Home runs are the most noticeable advantage for Trumbo in Steamer's projections these three players, followed closely by RBIs, which don't have much predictive power. Hart is projected to hit 23 homers, Morrison is projected to hit 18 and Trumbo is projected for 31. That gives Trumbo a slight edge in slugging over Hart and a sizable advantage there over Morrison, but his lack of on-base ability is so great that he still ends up with the lowest wOBA of the three. Steamer isn't the only projection system out there and others will have different takes on the degree of difference, but these three players are not worlds apart. Trumbo is probably the least risky player of three health-wise, but the chance that he will follow similar players like Mike Jacobs and Wily Mo Pena to an early career collapse tempers the advantage he should get for having good knees. If the Diamondbacks were paying for something other than home runs (and/or RBIs) with the package they sent, I can't see what it could be.
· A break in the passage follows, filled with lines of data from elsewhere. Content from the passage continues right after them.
(* ===== verification/SamplerSpec.v ===== *)
(** * Theorems about the bandwidth sampler

    The invariant of the sampler and that every operation keeps it without a
    panic; the selection of the starting ack point; what a bandwidth sample
    says about the deliveries it measures; the app-limited phase. *)

From stdpp Require Import gmap.
From Stdlib Require Import Sorted.
From S2P Require Import Prelude Float64 QuicGo RingBuffer WindowedFilter PacketQueue Sampler.

Import PnQueue(invalidPacketNumber).
Import AckPoints(ackPoint, recentAckPoints, mkPoint).
Import Sampler.

#[global] Arguments AckPoints.Update : simpl never.
#[global] Arguments AckPoints.Clear : simpl never.
#[global] Arguments AckPoints.LessRecentPoint : simpl never.
#[global] Arguments AckHeight.Update : simpl never.

(** ** Selecting the starting ack point *)

Module Candidates.

(** The choice as a function on the list of candidates, oldest first. *)
Definition choose (l : list ackPoint) (total : Z) : option (ackPoint * list ackPoint) :=
  match l with
  | [] => None
  | [a] => Some (a, l)
  | a :: rest =>
      match list_find (λ c, total < AckPoints.totalBytesAcked c) rest with
      | Some (i, _) => (λ a0, (a0, drop i l)) <$> l !! i
      | None => (λ a0, (a0, drop (length l / 2) l)) <$> last l
      end
  end.

Section facts.
Implicit Types (r : Ring.RingBuffer ackPoint) (l : list ackPoint).

Lemma Len_contents r : Ring.wf r → Ring.Len r = Z.of_nat (length (Ring.contents r)).
Proof. intros. by rewrite <- Ring.contents_len. Qed.

Lemma load_offset r i a :
  Ring.wf r → Ring.contents r !! i = Some a →
  (p ← Ring.Offset r (Z.of_nat i); Ring.load r p) = Ok a.
Proof.
  intros Hr Ha. pose proof (Len_contents r Hr). pose proof (lookup_lt_Some _ _ _ Ha).
  rewrite Ring.Offset_ok by (done || lia). cbn.
  apply Ring.load_slot; [done|lia|by rewrite Nat2Z.id].
Qed.

Lemma popFronts_returns n r :
  Ring.wf r → (n <= length (Ring.contents r))%nat →
  returns (popFronts n r) (λ r', Ring.wf r' ∧ Ring.contents r' = drop n (Ring.contents r)).
Proof.
  revert r. induction n as [|n IH]; intros r Hr Hn; cbn; [by apply returns_ok|].
  pose proof (Ring.PopFront_spec r Hr) as Hp. destruct (Ring.contents r) as [|t l]; [cbn in Hn; lia|].
  destruct Hp as (r' & -> & Hr' & Hc & _). cbn. subst l. apply IH; [done|cbn in Hn; lia].
Qed.

Lemma dropCandidates_returns fuel k r :
  Ring.wf r → 0 <= k → Ring.Len r <= Z.of_nat fuel →
  returns (dropCandidates fuel k r) (λ r', Ring.wf r' ∧
    Ring.contents r' = drop (Z.to_nat ((Ring.Len r - k) / 2)) (Ring.contents r)).
Proof.
  revert k r. induction fuel as [|fuel IH]; intros k r Hr Hk Hf;
    pose proof (Len_contents r Hr); cbn [dropCandidates];
    destruct (Z.ltb_spec k (Ring.Len r - 1)); try lia.
  1,3: apply returns_ok; split; [done|];
    replace (Z.to_nat _) with 0%nat; [done|];
    assert ((Ring.Len r - k) / 2 <= 0); [|lia];
    apply Z.lt_succ_r, Z.div_lt_upper_bound; lia.
  pose proof (Ring.PopFront_spec r Hr) as Hp.
  destruct (Ring.contents r) as [|t l] eqn:Hc; [cbn in *; lia|].
  destruct Hp as (r' & -> & Hr' & Hc' & _). cbn [mbind result_bind].
  pose proof (Len_contents r' Hr') as Hl'. rewrite Hc' in Hl'. cbn [length] in *.
  apply (returns_mono _ _ _ (IH (k + 1) r' Hr' ltac:(lia) ltac:(lia))).
  intros r'' [? ->]. split; [done|]. rewrite Hc'.
  replace (Ring.Len r - k) with ((Ring.Len r' - (k + 1)) + 1 * 2) by lia.
  rewrite Z.div_add by lia. rewrite Z2Nat.inj_add; [|apply Z.div_pos; lia|lia].
  by rewrite Nat.add_comm.
Qed.

Lemma scanCandidates_eq fuel i r total :
  Ring.wf r → (length (Ring.contents r) <= i + fuel)%nat → (1 <= i)%nat →
  match list_find (λ c, total < AckPoints.totalBytesAcked c) (drop i (Ring.contents r)) with
  | Some (j, _) => returns (scanCandidates fuel (Z.of_nat i) r total) (λ o, ∃ a0 r',
      o = Some (a0, r') ∧ Ring.contents r !! (i + j - 1)%nat = Some a0 ∧
      Ring.wf r' ∧ Ring.contents r' = drop (i + j - 1) (Ring.contents r))
  | None => scanCandidates fuel (Z.of_nat i) r total = Ok None
  end.
Proof.
  revert i. induction fuel as [|fuel IH]; intros i Hr Hf Hi; pose proof (Len_contents r Hr) as HL;
    cbn [scanCandidates]; destruct (Z.ltb_spec (Z.of_nat i) (Ring.Len r)); try lia.
  1,3: by rewrite drop_ge by lia.
  destruct (lookup_lt_is_Some_2 (Ring.contents r) i) as [c Hc]; [lia|].
  assert ((p ← Ring.Offset r (Z.of_nat i); Ring.load r p) = Ok c) as Hload by by apply load_offset.
  rewrite (drop_S _ _ _ Hc). cbn [list_find].
  apply bind_ok_inv in Hload as (p & Hp & Hload).
  rewrite Hp. cbn [mbind result_bind]. rewrite Hload. cbn [mbind result_bind].
  destruct (Z.ltb_spec total (AckPoints.totalBytesAcked c)) as [Hlt|Hge].
  - rewrite decide_True by done. rewrite Nat.add_0_r.
    destruct (lookup_lt_is_Some_2 (Ring.contents r) (i - 1)) as [a0 Ha0]; [lia|].
    pose proof (load_offset r _ a0 Hr Ha0) as Hload0.
    replace (Z.of_nat (i - 1)) with (Z.of_nat i - 1) in Hload0 by lia.
    apply bind_ok_inv in Hload0 as (p0 & -> & Hload0). cbn [mbind result_bind].
    rewrite Hload0. cbn [mbind result_bind].
    eapply (returns_bind _ _ (λ r', Ring.wf r' ∧ Ring.contents r' = drop (i - 1) (Ring.contents r))).
    + destruct (Z.ltb_spec 1 (Z.of_nat i)).
      * replace (Z.to_nat (Z.of_nat i - 1)) with (i - 1)%nat by lia.
        apply popFronts_returns; [done|lia].
      * apply returns_ok. split; [done|]. by replace (i - 1)%nat with 0%nat by lia.
    + intros r' []. apply returns_ok. eauto 6.
  - rewrite decide_False by lia. pose proof (IH (S i) Hr ltac:(lia) ltac:(lia)) as IH'.
    replace (Z.of_nat i + 1) with (Z.of_nat (S i)) by lia.
    destruct (list_find _ (drop (S i) _)) as [[j x]|]; cbn; [|done].
    apply (returns_mono _ _ _ IH'). by replace (i + S j - 1)%nat with (S i + j - 1)%nat by lia.
Qed.
(* ===== verification/Bbr.v ===== *)
(** * The BBR sender (h3frontend/internal/congestion/bbr/bbr_sender.go)

    The congestion controller: its state, the profiles that configure it, the
    mode and recovery state machines, the pacing rate and the windows.  Debug
    output is not modelled. *)

From S2P Require Import Prelude Float64 QuicGo RingBuffer WindowedFilter PacketQueue Pacer Sampler.

Module Bbr.

Definition minBps : Z := 65536.
Definition invalidPacketNumber : Z := -1.
Definition initialCongestionWindowPackets : Z := 32.
Definition minCongestionWindowPackets : Z := 4.
Definition defaultHighGain : float64 := f64_const 2885 1000.
Definition derivedHighCWNDGain : float64 := f64_const 2 1.

(** The array [pacingGain] of the PROBE_BW cycle; the field of that name is
    [pacingGain] below. *)
Definition pacingGainCycle : list float64 :=
  [f64_const 5 4; f64_const 3 4; f64_const 1 1; f64_const 1 1;
   f64_const 1 1; f64_const 1 1; f64_const 1 1; f64_const 1 1].

Definition gainCycleLength : Z := 8.
Definition bandwidthWindowSize : Z := gainCycleLength + 2.
Definition minRttExpiry : Z := 10 * Second.
Definition probeRttTime : Z := 200 * Millisecond.
Definition startupGrowthTarget : float64 := f64_const 5 4.
Definition roundTripsWithoutGrowthBeforeExitingStartup : Z := 3.
Definition defaultStartupFullLossCount : Z := 8.
Definition quicBbr2DefaultLossThreshold : float64 := f64_const 2 100.

Inductive bbrMode := Startup | Drain | ProbeBw | ProbeRtt.

Inductive bbrRecoveryState := NotInRecovery | Conservation | Growth.

#[global] Instance bbrMode_eq_dec : EqDecision bbrMode.
Proof. solve_decision. Defined.

#[global] Instance bbrRecoveryState_eq_dec : EqDecision bbrRecoveryState.
Proof. solve_decision. Defined.

(** ** Profiles *)

Definition Profile := string.

Definition ProfileConservative : Profile := "conservative".
Definition ProfileStandard : Profile := "standard".
Definition ProfileAggressive : Profile := "aggressive".

Record profileConfig := mkConfig {
  cfg_highGain : float64;
  cfg_highCwndGain : float64;
  cfg_congestionWindowGainConstant : float64;
  cfg_numStartupRtts : Z;
  cfg_drainToTarget : bool;
  cfg_detectOvershooting : bool;
  cfg_bytesLostMultiplier : Z;
  cfg_enableAckAggregationStartup : bool;
  cfg_expireAckAggregationStartup : bool;
  cfg_enableOverestimateAvoidance : bool;
  cfg_reduceExtraAckedOnBandwidthIncrease : bool
}.

Definition configForProfile (profile : Profile) : profileConfig :=
  if String.eqb profile ProfileConservative then
    mkConfig (f64_const 225 100) (f64_const 175 100) (f64_const 175 100) 2
      true true 1 false false true true
  else if String.eqb profile ProfileAggressive then
    mkConfig (f64_const 3 1) (f64_const 225 100) (f64_const 25 10) 4
      false false 2 true true false false
  else
    mkConfig defaultHighGain derivedHighCWNDGain (f64_const 2 1)
      roundTripsWithoutGrowthBeforeExitingStartup
      false false 2 false false false false.

(** ** State *)

Record bbrSender := mkSender {
  rttStats : option Z;
  pacer : Pacer.Pacer;
  mode : bbrMode;
  sampler : Sampler.bandwidthSampler;
  roundTripCount : Z;
  lastSentPacket : Z;
  currentRoundTripEnd : Z;
  numLossEventsInRound : Z;
  bytesLostInRound : Z;
  maxBandwidth : Filter.WindowedFilter Z;
  minRtt : Z;
  minRttTimestamp : Z;
  congestionWindow : Z;
  initialCongestionWindow : Z;
  maxCongestionWindow : Z;
  minCongestionWindow : Z;
  profile : Profile;
  highGain : float64;
  highCwndGain : float64;
  drainGain : float64;
  pacingRate : Z;
  pacingGain : float64;
  congestionWindowGain : float64;
  congestionWindowGainConstant : float64;
  numStartupRtts : Z;
  cycleCurrentOffset : Z;
  lastCycleStart : Z;
  isAtFullBandwidth : bool;
  roundsWithoutBandwidthGain : Z;
  bandwidthAtLastRound : Z;
  exitingQuiescence : bool;
  exitProbeRttAt : Z;
  probeRttRoundPassed : bool;
  lastSampleIsAppLimited : bool;
  hasNoAppLimitedSample : bool;
  recoveryState : bbrRecoveryState;
  endRecoveryAt : Z;
  recoveryWindow : Z;
  enableAckAggregationDuringStartup : bool;
  expireAckAggregationInStartup : bool;
  drainToTarget : bool;
  detectOvershooting : bool;
  bytesLostWhileDetectingOvershooting : Z;
  bytesLostMultiplierWhileDetectingOvershooting : Z;
  cwndToCalculateMinPacingRate : Z;
  maxCongestionWindowWithNetworkParametersAdjusted : Z;
  maxDatagramSize : Z;
  bytesInFlight : Z
}.

#[global] Instance eta_sender : Eta bbrSender := λ b,
  mkSender (rttStats b) (pacer b) (mode b) (sampler b) (roundTripCount b) (lastSentPacket b)
    (currentRoundTripEnd b) (numLossEventsInRound b) (bytesLostInRound b) (maxBandwidth b)
    (minRtt b) (minRttTimestamp b) (congestionWindow b) (initialCongestionWindow b)
    (maxCongestionWindow b) (minCongestionWindow b) (profile b) (highGain b) (highCwndGain b)
    (drainGain b) (pacingRate b) (pacingGain b) (congestionWindowGain b)
    (congestionWindowGainConstant b) (numStartupRtts b) (cycleCurrentOffset b)
    (lastCycleStart b) (isAtFullBandwidth b) (roundsWithoutBandwidthGain b)
    (bandwidthAtLastRound b) (exitingQuiescence b) (exitProbeRttAt b) (probeRttRoundPassed b)
    (lastSampleIsAppLimited b) (hasNoAppLimitedSample b) (recoveryState b) (endRecoveryAt b)
    (recoveryWindow b) (enableAckAggregationDuringStartup b)
    (expireAckAggregationInStartup b) (drainToTarget b) (detectOvershooting b)
    (bytesLostWhileDetectingOvershooting b) (bytesLostMultiplierWhileDetectingOvershooting b)
    (cwndToCalculateMinPacingRate b) (maxCongestionWindowWithNetworkParametersAdjusted b)
    (maxDatagramSize b) (bytesInFlight b).

#[global] Instance bandwidth_comparator : Filter.Comparator Z := Filter.MaxFilter.

Section operations.
Context `{Q : QuicGo} `{!Platform}.
Implicit Types (b : bbrSender).

Definition minCongestionWindowForMaxDatagramSize (maxDatagramSize : Z) : Z :=
  i64 (minCongestionWindowPackets * maxDatagramSize).

Definition scaleByteWindowForDatagramSize (window oldMaxDatagramSize newMaxDatagramSize : Z)
    : result Z :=
  if oldMaxDatagramSize =? newMaxDatagramSize then Ok window
  else
    w ← quot_u64 (u64 (u64 window * u64 newMaxDatagramSize)) (u64 oldMaxDatagramSize);
    Ok (i64 w).

(** [b.rttStats.MinRTT()]: a call on the host library's provider; the model
    keeps the reading it gives at present, [None] while no provider is set. *)
Definition MinRTT b : result Z :=
  match rttStats b with Some rtt => Ok rtt | None => Panic NilDereference end.

Definition SetRTTStatsProvider b (provider : Z) : bbrSender := b <| rttStats := Some provider |>.

(** [math/rand.Int31n(n)] for an arbitrary source value [r]. *)
Definition Int31n (n r : Z) : result Z :=
  if n <=? 0 then Panic (Explicit "invalid argument to Int31n") else Ok (r mod n).

(** ** Estimates *)

Definition bdpFromRttAndBandwidth (rtt bandwidth : Z) : Z :=
  Z.quot (Z.quot (i64 (rtt * i64 bandwidth)) BytesPerSecond) Second.

Definition bandwidthEstimate b : Z := Filter.GetBest (maxBandwidth b).

Definition getMinRtt b : result Z :=
  if negb (minRtt b =? 0) then Ok (minRtt b)
  else
    rtt ← MinRTT b;
    Ok (if rtt =? 0 then 100 * Millisecond else rtt).

Definition PacingRate b : result Z :=
  if pacingRate b =? 0 then
    rtt ← getMinRtt b;
    bw ← BandwidthFromDelta (initialCongestionWindow b) rtt;
    Ok (f64_to_u64 (f64_mul (highGain b) (f64_of_int bw)))
  else Ok (pacingRate b).

Definition bandwidthForPacer b : result Z :=
  rate ← PacingRate b;
  let bps := f64_to_i64 (f64_div (f64_of_int rate) (f64_of_int BytesPerSecond)) in
  Ok (if bps <? minBps then minBps else bps).

Definition getTargetCongestionWindow b (gain : float64) : result Z :=
  rtt ← getMinRtt b;
  let bdp := bdpFromRttAndBandwidth rtt (bandwidthEstimate b) in
  let window := f64_to_i64 (f64_mul gain (f64_of_int bdp)) in
  let window := if window =? 0
                then f64_to_i64 (f64_mul gain (f64_of_int (initialCongestionWindow b))) else window in
  Ok (Z.max window (minCongestionWindow b)).

Definition probeRttCongestionWindow b : Z := minCongestionWindow b.

(** ** Construction *)

Definition enterStartupMode b (now : Z) : bbrSender :=
  b <| mode := Startup |> <| pacingGain := highGain b |> <| congestionWindowGain := highCwndGain b |>.

Definition applyProfile b (p : Profile) : bbrSender :=
  let p := if String.eqb p "" then ProfileStandard else p in
  let cfg := configForProfile p in
  let b := b <| profile := p |>
             <| highGain := cfg_highGain cfg |>
             <| highCwndGain := cfg_highCwndGain cfg |>
             <| drainGain := f64_div (f64_const 1 1) (cfg_highGain cfg) |>
             <| congestionWindowGainConstant := cfg_congestionWindowGainConstant cfg |>
             <| numStartupRtts := cfg_numStartupRtts cfg |>
             <| drainToTarget := cfg_drainToTarget cfg |>
             <| detectOvershooting := cfg_detectOvershooting cfg |>
             <| bytesLostMultiplierWhileDetectingOvershooting := cfg_bytesLostMultiplier cfg |>
             <| enableAckAggregationDuringStartup := cfg_enableAckAggregationStartup cfg |>
             <| expireAckAggregationInStartup := cfg_expireAckAggregationStartup cfg |> in
  let s := if cfg_enableOverestimateAvoidance cfg
           then Sampler.EnableOverestimateAvoidance (sampler b) else sampler b in
  b <| sampler := Sampler.SetReduceExtraAckedOnBandwidthIncrease s
                    (cfg_reduceExtraAckedOnBandwidthIncrease cfg) |>.
(* ===== verification/FrontendConfig.v ===== *)
(** * Configuration of the REALITY frontend (frontend/config.go, frontend/reality.go)

    Defaults, validation, and the settings handed to the REALITY library.  The
    file system is a parameter; an error carries the fixed part of its message. *)

From stdpp Require Import gmap.
From S2P Require Import Prelude GoText.

Module FrontendConfig.

Record RealityConfig := mkReality {
  PrivateKey : string;
  ShortIDs : list string;
  ServerNames : list string;
  Target : string;
  RelayEnabled : option bool;
  MaxTimeDiff : Z
}.

Record TLSConfig := mkTLS { Cert : string; Key : string }.

Record InboundConfig := mkInbound {
  Listen : string;
  Mode : string;
  Reality : RealityConfig;
  TLS : TLSConfig
}.

(** Durations are in nanoseconds. *)
Record LimitsConfig := mkLimits {
  MaxConnections : Z;
  MaxRelays : Z;
  HandshakeTimeout : Z;
  IdleTimeout : Z
}.

Record StatusConfig := mkStatus { HTTP : string; Token : string }.

(** [Upstream.Addr] is flattened into [UpstreamAddr]. *)
Record Config := mkConfig {
  LogLevel : string;
  Inbound : InboundConfig;
  UpstreamAddr : string;
  Limits : LimitsConfig;
  Status : StatusConfig
}.

#[export] Instance eta_Reality : Eta RealityConfig := fun r =>
  mkReality (PrivateKey r) (ShortIDs r) (ServerNames r) (Target r) (RelayEnabled r) (MaxTimeDiff r).
#[export] Instance eta_Inbound : Eta InboundConfig := fun i =>
  mkInbound (Listen i) (Mode i) (Reality i) (TLS i).
#[export] Instance eta_Config : Eta Config := fun c =>
  mkConfig (LogLevel c) (Inbound c) (UpstreamAddr c) (Limits c) (Status c).

(** [if s == "" { s = def }] and [if n == 0 { n = def }] *)
Definition or_default (s def : string) : string := if bool_decide (s = "") then def else s.
Definition or_default_int (n def : Z) : Z := if n =? 0 then def else n.

Definition check (ok : bool) (e : string) : fallible unit := if ok then ret () else fail e.
Definition one_of (s : string) (l : list string) : bool := bool_decide (s ∈ l).

(** [if _, _, err := net.SplitHostPort(s); err != nil { return ... }] *)
Definition check_address (s e : string) : fallible unit :=
  r ← SplitHostPort s;
  match r with inl _ => fail e | inr _ => ret () end.

(** ** Keys and identifiers *)

(** The base64url-encoded 32-byte X25519 private key. *)
Definition parseRealityPrivateKey (s : string) : fallible (list Z) :=
  match base64Decode (bytes (TrimSpace s)) with
  | None => fail "inbound.reality.private_key: expect base64url"
  | Some b => if negb (len b =? 32) then fail "inbound.reality.private_key: want 32 bytes" else ret b
  end.

(** One short ID: at most 16 hexadecimal digits, right-padded to 8 bytes. *)
Definition parseShortID (s : string) : fallible (list Z) :=
  let id := replicate 8 0 in
  if bool_decide (s = "") then ret id
  else
    match hexDecode (bytes (TrimSpace s)) with
    | None => fail "inbound.reality.short_ids"
    | Some b => if 8 <? len b then fail "inbound.reality.short_ids" else ret (go_copy id b)
    end.

Fixpoint parseShortIDs_from (m : gset (list Z)) (l : list string) : fallible (gset (list Z)) :=
  match l with
  | [] => ret m
  | s :: l => id ←? parseShortID s; parseShortIDs_from ({[ id ]} ∪ m) l
  end.

Definition parseShortIDs (l : list string) : fallible (gset (list Z)) := parseShortIDs_from ∅ l.

(** The loop over [ServerNames]. *)
Fixpoint trimServerNames (names : list string) : fallible (list string) :=
  match names with
  | [] => ret []
  | name :: names =>
      let name := TrimSpace name in
      if bool_decide (name = "") then fail "inbound.reality.server_names must not be empty"
      else names ←? trimServerNames names; ret (name :: names)
  end.

(** ** Validation *)

Section validation.
(** Whether [os.Stat] succeeds on a path. *)
Context (Stat : string → bool).

(** The REALITY settings. *)
Definition validateReality (r : RealityConfig) : fallible RealityConfig :=
  _ ←? check (negb (bool_decide (PrivateKey r = ""))) "inbound.reality.private_key is required in reality mode";
  _ ←? check (negb (len (ServerNames r) =? 0)) "inbound.reality.server_names must contain at least one SNI";
  names ←? trimServerNames (ServerNames r);
  let r := r <| ServerNames := names |> in
  _ ←? parseRealityPrivateKey (PrivateKey r);
  _ ←? check (negb (len (ShortIDs r) =? 0)) "inbound.reality.short_ids must contain at least one ID";
  _ ←? parseShortIDs (ShortIDs r);
  _ ←? check (negb (MaxTimeDiff r <? 0)) "inbound.reality.max_time_diff must not be negative";
  first ← slice_get (ServerNames r) 0;
  let r := if bool_decide (Target r = "") then r <| Target := first +:+ ":443" |> else r in
  _ ←? check_address (Target r) "inbound.reality.target";
  ret r.

(** The certificate files. *)
Definition validateTLS (t : TLSConfig) : fallible unit :=
  _ ←? check (negb (bool_decide (Cert t = "")) && negb (bool_decide (Key t = "")))
         "inbound.tls.cert and inbound.tls.key are required in tls mode";
  _ ←? check (Stat (Cert t)) "inbound.tls.cert";
  check (Stat (Key t)) "inbound.tls.key".

(** The limits. *)
Definition validateLimits (l : LimitsConfig) : fallible LimitsConfig :=
  _ ←? check (negb (MaxConnections l <? 0)) "limits.max_connections must not be negative";
  _ ←? check (negb (MaxRelays l <? 0)) "limits.max_relays must not be negative";
  _ ←? check (negb (HandshakeTimeout l <? 0)) "limits.handshake_timeout must not be negative";
  _ ←? check (negb (IdleTimeout l <? 0)) "limits.idle_timeout must not be negative";
  ret (mkLimits (or_default_int (MaxConnections l) 1024) (or_default_int (MaxRelays l) 64)
         (or_default_int (HandshakeTimeout l) (10 * Second))
         (or_default_int (IdleTimeout l) (300 * Second))).

Definition validateStatus (s : StatusConfig) : fallible unit :=
  if bool_decide (HTTP s = "") then ret ()
  else
    _ ←? check_address (HTTP s) "status.http";
    check (negb (bool_decide (TrimSpace (Token s) = "")))
      "status.token is required when status.http is enabled".

Definition validateInbound (i : InboundConfig) : fallible InboundConfig :=
  let i := i <| Mode := or_default (Mode i) "reality" |> in
  _ ←? check (one_of (Mode i) ["reality"; "tls"]) "inbound.mode";
  if bool_decide (Mode i = "reality")
  then r ←? validateReality (Reality i); ret (i <| Reality := r |>)
  else _ ←? validateTLS (TLS i); ret i.

Definition applyDefaultsAndValidate (c : Config) : fallible Config :=
  let c := c <| LogLevel := or_default (LogLevel c) "info" |> in
  _ ←? check (one_of (LogLevel c) ["debug"; "info"; "warn"; "error"]) "log_level";
  let c := c <| Inbound := (Inbound c) <| Listen := or_default (Listen (Inbound c)) "0.0.0.0:443" |> |> in
  _ ←? check_address (Listen (Inbound c)) "inbound.listen";
  let c := c <| UpstreamAddr := or_default (UpstreamAddr c) "127.0.0.1:8080" |> in
  _ ←? check_address (UpstreamAddr c) "upstream.addr";
  i ←? validateInbound (Inbound c);
  l ←? validateLimits (Limits c);
  _ ←? validateStatus (Status c);
  ret (c <| Inbound := i |> <| Limits := l |>).

End validation.

(** ** The settings of the REALITY library (frontend/reality.go) *)

Record reality_Config := mkRealityConfig {
  rc_ServerNames : gset string;
  rc_PrivateKey : list Z;
  rc_ShortIds : gset (list Z);
  rc_MaxTimeDiff : Z;
  rc_Dest : string
}.

(** [ecdh.X25519().NewPrivateKey] rejects a key that is not 32 bytes long. *)
Definition NewPrivateKey (b : list Z) : fallible unit :=
  check (len b =? 32) "crypto/ecdh: invalid private key size".

Definition buildRealityConfig (c : Config) : fallible reality_Config :=
  let r := Reality (Inbound c) in
  priv ←? parseRealityPrivateKey (PrivateKey r);
  _ ←? NewPrivateKey priv;
  ids ←? parseShortIDs (ShortIDs r);
  ret (mkRealityConfig (list_to_set (ServerNames r)) priv ids
         (i64 (MaxTimeDiff r * Millisecond)) (Target r)).

End FrontendConfig.
(* ===== verification/GoNetFacts.v ===== *)
(** * Facts about numbers and addresses as text

    Rendering then parsing gives the value back: decimal numbers, IPv4 and IPv6
    addresses, and host:port pairs. *)

From S2P Require Import Prelude GoIP GoText GoNet.

(** ** Characters *)

Lemma code_byte z : 0 <= z < 256 → code (byte z) = z.
Proof. intros Hz. unfold code, byte. rewrite nat_ascii_embedding; lia. Qed.

Lemma byte_code c : byte (code c) = c.
Proof. unfold code, byte. by rewrite Nat2Z.id, ascii_nat_embedding. Qed.

Lemma code_range c : 0 <= code c < 256.
Proof. unfold code. pose proof (nat_ascii_bounded c). lia. Qed.

Lemma code_inj c d : code c = code d → c = d.
Proof. intros H. by rewrite <- (byte_code c), <- (byte_code d), H. Qed.

Lemma is_digit_digit d : 0 <= d < 10 → is_digit (digit d) = true ∧ code (digit d) - 48 = d.
Proof. intros Hd. unfold is_digit, digit. rewrite code_byte by lia. lia. Qed.

(** ** Decimal numbers *)

Lemma digits_S f n :
  digits (S f) n = if n <? 10 then [digit n] else digits f (n / 10) ++ [digit (n mod 10)].
Proof. done. Qed.

Lemma digits_ok f : ∀ n, 0 <= n < 10 ^ Z.of_nat f →
  value (digits f n) = n ∧ forallb is_digit (digits f n) = true ∧ (0 < f → digits f n ≠ [])%nat.
Proof.
  induction f as [|f IH]; intros n Hn.
  - assert (n = 0) as -> by (cbn in Hn; lia). split_and!; [done|done|lia].
  - rewrite digits_S. destruct (Z.ltb_spec n 10).
    + destruct (is_digit_digit n) as [Hd Hv]; [lia|]. unfold value. cbn [foldl forallb].
      rewrite Hv, Hd. split_and!; [lia|done|done].
    + rewrite Nat2Z.inj_succ, Z.pow_succ_r in Hn by lia.
      pose proof (Z.div_mod n 10 ltac:(lia)) as Hdm. pose proof (Z.mod_pos_bound n 10 ltac:(lia)) as Hm.
      assert (0 <= n / 10 < 10 ^ Z.of_nat f) as Hq by (split; [apply Z.div_pos; lia|apply Z.div_lt_upper_bound; lia]).
      destruct (IH (n / 10) Hq) as (Hv & Hd & _).
      destruct (is_digit_digit (n mod 10)) as [Hd1 Hv1]; [lia|].
      split_and!.
      * unfold value in *. rewrite foldl_app, Hv. cbn [foldl]. rewrite Hv1. lia.
      * rewrite forallb_app, Hd. cbn [forallb]. by rewrite Hd1.
      * intros _ Hnil. by apply app_eq_nil in Hnil as [_ ?].
Qed.

Lemma digits_head f n : 0 <= n < 10 ^ Z.of_nat f → (0 < f)%nat →
  ∃ c l, digits f n = c :: l ∧ is_digit c = true.
Proof.
  intros Hn Hf. destruct (digits_ok f n Hn) as (_ & Hd & Hne). specialize (Hne Hf).
  destruct (digits f n) as [|c l]; [done|]. cbn in Hd. apply andb_true_iff in Hd as [Hc _]. by exists c, l.
Qed.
Home runs are quite valuable, of course, and they are also becoming more rare-
Scarcity tends to raise the price of any commodity. If the difference in cost between Hart and Morrison and Trumbo is any clue, we might be approaching a dinger bubble. Home runs are something teams should want to add, but there is no minimum number of home runs a team must hit to be competitive. If a team can generate the same value in other ways, they can get away without many home runs. For a team attempting to bolster their offense, buying or trading for high-home run total players might be the most expensive route to improvement possible. Home run hitters make more in arbitration, command higher free agent salaries and bigger returns in trade than players with comparable overall production.
In his analysis of the Trumbo deal, R.J. Anderson of Baseball Prospectus wrote-
"In a vacuum, this seems like a questionable trade and ... okay, let's just cut to the chase: You've read the same thing in every analysis concerning a major Diamondbacks trade from the past year. They seem to get $0.75 on the dollar, or pay an extra quarter each time. At some point, you figure, it'll bite them."
Given how much Arizona loves the power side of the OPS equation, it shouldn't come as a surprise that they always seem to end up overpaying. They buy gold tacks when brass ones would serve and while Trumbo is decent player he might be the biggest gold tack in the game.